Welcoming Benedict XVI
Johann Christoph Arnold
I happened to be on the road when the first broadcasts announced the election of a new Pope, and I pricked up my ears when I heard who it was: Joseph Cardinal Ratzinger, now known as Benedict XVI. I have known this man for nearly a decade. As a non-Catholic and on behalf of the Bruderhof Communities, I want to extend to him my best wishes and congratulations, and to let him know that he will be in our prayers in the busy days to come.
My friendship with Brother Joseph, as I called him right from the start, began when I presented him with my book Sex, God, and Marriage in 1995. Already then, we formed a common bond when he wrote to me:
I was glad to deliver your manuscript to the Holy Father. He was very happy for this ecumenical gesture and, more than that, for the contents and for the harmony of moral conviction that springs from our common faith in Christ. Such conviction will inevitably arouse hatred, and even persecution. The Lord has predicted it. But with Him we must continue in trying to overcome evil through good.
Since that first meeting ten years ago, I have met him three more times—one of those times just by chance, on a street outside the Vatican, where we immediately recognized one another and ended up speaking for several minutes.
On another encounter I was told that he was not well and would have only a few minutes for me; that he was tired and might seem inattentive due to his physical condition. We had come to Rome with a delegation from the United States and Germany to talk about the role of the Catholic Church in the persecution of Anabaptists four hundred years earlier. Much of this persecution had occurred right in the area of Munich, where Ratzinger comes from, and our delegation included people whose forefathers had been burned at the stake.
At first he did seem tired, but as our conversation progressed, he became more and more attentive, and I will never forget how by the end of the meeting, he had tears in his eyes, and how he encouraged us with words of love and reconciliation: “When hatred can be overcome and forgiveness be given, that is the work of the Holy Spirit. Then we know that we are in Christ.”
It is just this message that the world needs today. With the many challenges that face him now—from poverty and AIDS in the developing world to sex scandals in the United States and the decline of faith in Europe and America, the church needs a man like Ratzinger. Clearly he is not popular in some circles: many prayed and hoped for someone more lenient, someone who would give in to their wishes and complaints.

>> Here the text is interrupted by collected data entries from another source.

(* ===== verification/Ldconfig.v ===== *)
(** * The update of the loader cache of a container

    [src/src/nvc_ldcache.c]: the library runs the [ldconfig] of the container (or
    of the host) in a process of its own, which it confines before it executes
    it.  The child is the side of [create_process] on which the kernel answers
    [0]; it never comes back.  The log of [src/src/utils.c] is an argument:
    [log_active] says whether there is one, and only [log_pipe_output] does more
    than write to it. *)
From S2P Require Import Prelude CString Effects Logic Errors Options Utils Types Paths Files Devices Ldcache Driver Cgroup Info Container Mount.

Definition SIGCHLD : Z := 17.
Definition CLONE_NEWIPC : Z := 134217728.
Definition CLONE_NEWPID : Z := 536870912.
Definition MS_MOVE : Z := 8192.
Definition MS_REC : Z := 16384.
Definition MS_PRIVATE : Z := 262144.
Definition SECBIT_NO_SETUID_FIXUP : Z := 4.
Definition PROC_SELF : string := "/proc/self".
Definition PROC_SETGROUPS_PATH (proc : string) : string := proc +:+ "/setgroups".

(** ** Creating the process *)

Definition INSECURE : string := "NVC_INSECURE_MODE".

Definition says_secure (s : option string) : bool :=
  match s with
  | None => true
  | Some s => str_equal s "0" || str_case_equal s "false" || str_case_equal s "no"
  end.

Definition secure_mode : M bool :=
  let* s := call (EGetenv INSECURE) in
  ret (says_secure s).

(** The lines themselves go to the log.  The second component is what is left in
    [fd[1]]; closing the stream closes [fd[0]]. *)
Definition log_pipe_output (log_active : bool) (fd0 fd1 : Z) : M (option unit * Z) :=
  if negb log_active then ret (Some tt, fd1)
  else
    let* fd1 := (if 0 <=? fd1 then do close fd1 in ret (-1) else ret fd1) in
    let* r := call (EFdopen fd0) in
    let? fs := trap r else do error_set "open failed" in ret (None, fd1) in
    let* rv := (if s_error fs then do error_set "read error" in ret None else ret (Some tt)) in
    do close fd0 in
    ret (rv, fd1).

(** The standard streams of the child; also the descriptor of [/dev/null]. *)
Definition redirect (log_active : bool) (fd1 : Z) : M (option unit * Z) :=
  let? null := xopen "/dev/null" O_RDWR else ret (None, -1) in
  let out := if log_active then fd1 else null in
  let fail := do error_set "file duplication failed" in ret (None, null) in
  let* r := call (EDup2 null 0) in
  let? _ := trap r else fail in
  let* r := call (EDup2 out 1) in
  let? _ := trap r else fail in
  let* r := call (EDup2 out 2) in
  let? _ := trap r else fail in
  ret (Some tt, null).

(** Failing to capture the output is only logged. *)
Definition create_process (log_active : bool) (flags : Z) : M (option Z) :=
  let fail fd0 fd1 :=
    do error_set "process creation failed" in do xclose fd0 in do xclose fd1 in ret None in
  let? fd := (if log_active then
                let* r := call EPipe in
                let? p := trap r else ret None in
                ret (Some (Z.of_N (fst p), Z.of_N (snd p)))
              else ret (Some (-1, -1))) else fail (-1) (-1) in
  let '(fd0, fd1) := fd in
  let* r := call (EFork (SIGCHLD .| flags)) in
  let? child := trap r else fail fd0 fd1 in
  let* out := (if (child =? 0)%N then
                 let* r := redirect log_active fd1 in ret (fst r, fd1, snd r)
               else
                 let* r := log_pipe_output log_active fd0 fd1 in ret (fst r, snd r, -1)) in
  let '(rv, fd1, null) := out in
  do match rv with Some _ => ret tt | None => error_reset end in
  do xclose fd0 in
  do xclose fd1 in
  do xclose null in
  ret (Some (Z.of_N child)).

(** ** Confinement *)

(** Go to a new root; the descriptors of the old and of the new root are left
    open. *)
Definition enter_root (rootfs : string) (no_pivot : bool) : M (Z * Z * option unit) :=
  let fail := ret (-1, -1, None) in
  let* r := call (EUnshare CLONE_NEWNS) in
  let? _ := trap r else fail in
  let? _ := xmount None "/" None (MS_PRIVATE .| MS_REC) None else fail in
  let? _ := xmount (Some rootfs) rootfs None (MS_BIND .| MS_REC) None else fail in
  let? roots :=
    (if no_pivot then
       let? _ := xmount (Some rootfs) "/" None MS_MOVE None else ret None in
       ret (Some (-1))
     else
       let? oldroot := xopen "/" (O_PATH .| O_DIRECTORY) else ret None in
       ret (Some oldroot)) else fail in
  let oldroot := roots in
  let? newroot := xopen rootfs (O_PATH .| O_DIRECTORY) else ret (oldroot, -1, None) in
  let fail := ret (oldroot, newroot, None) in
  let* r := call (EFchdir newroot) in
  let? _ := trap r else fail in
  let? _ :=
    (if no_pivot then ret (Some tt)
     else
       let* r := call EPivotRoot in
       let? _ := trap r else ret None in
       let* r := call (EFchdir oldroot) in
       let? _ := trap r else ret None in
       let* r := call (EUmount "." MNT_DETACH) in
       let? _ := trap r else ret None in
       let* r := call (EFchdir newroot) in
       let? _ := trap r else ret None in
       ret (Some tt)) else fail in
  let* r := call (EChroot ".") in
  let? _ := trap r else fail in
  ret (oldroot, newroot, Some tt).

But in selecting Ratzinger the cardinals made a brave and bold choice, because the answers to the challenges and crises of our present age will not be found in compromise, but in returning to the simple and age-old truths of Jesus.
Cardinal Ratzinger with the writer's daughter, Annemarie Keiderling, and her son, T. J., in Rome, June 1995.
The press has been quick to characterize Ratzinger as an inflexible and mean-spirited theologian, but I know him to be different. On one visit to him I was accompanied by one of my first grandsons, a boy who is healthy now but who had been born prematurely and had a very rough beginning. I asked Brother Joseph to bless him, and he is now a strapping fourth grader who throws a ball, plays chess, and proudly strums on a guitar. Who knows how much the heartfelt prayer of this old man helped?
I cannot agree with the new Pope on every point—for example, on his views of liberation theology—but I still respect and admire him. I have always tried to see the best in others, and I believe that the only way to effect change is by uniting with each other in what is positive.
The writer with Cardinal Ratzinger and Traudl Wallbrecher of the Integrierte Gemeinde, a Catholic community in Munich (Rome, June 1995).
People think that the Church can give them peace and freedom by releasing them from every obligation of marriage, family, and education; by throwing away as old-fashioned any reverence for the holiest moments of living and dying. But Jesus offers us a far better way, as Ratzinger so eloquently said when I met with him in Rome in 1995:
The church must renounce worldly principles and standards in order to accept the truth, and the way it must go will always lead to some form of martyrdom. It is important for us to realize that we cannot bring about unity by diplomatic maneuvers. The result would be a diplomatic structure based on human principles. Instead, we must open ourselves more and more to God. The unity that he brings about is the only true unity. Anything else is a political construction, and it will be as transitory as all such constructions are. This is the more difficult way, for in political maneuvering, people themselves are active and believe they can achieve something. But we must wait on God, and we must go to meet him by cleansing our hearts.
These are difficult words—as Ratzinger rightly says, following Jesus is a difficult way—but if we want lasting peace and unity, they point us to the only answer.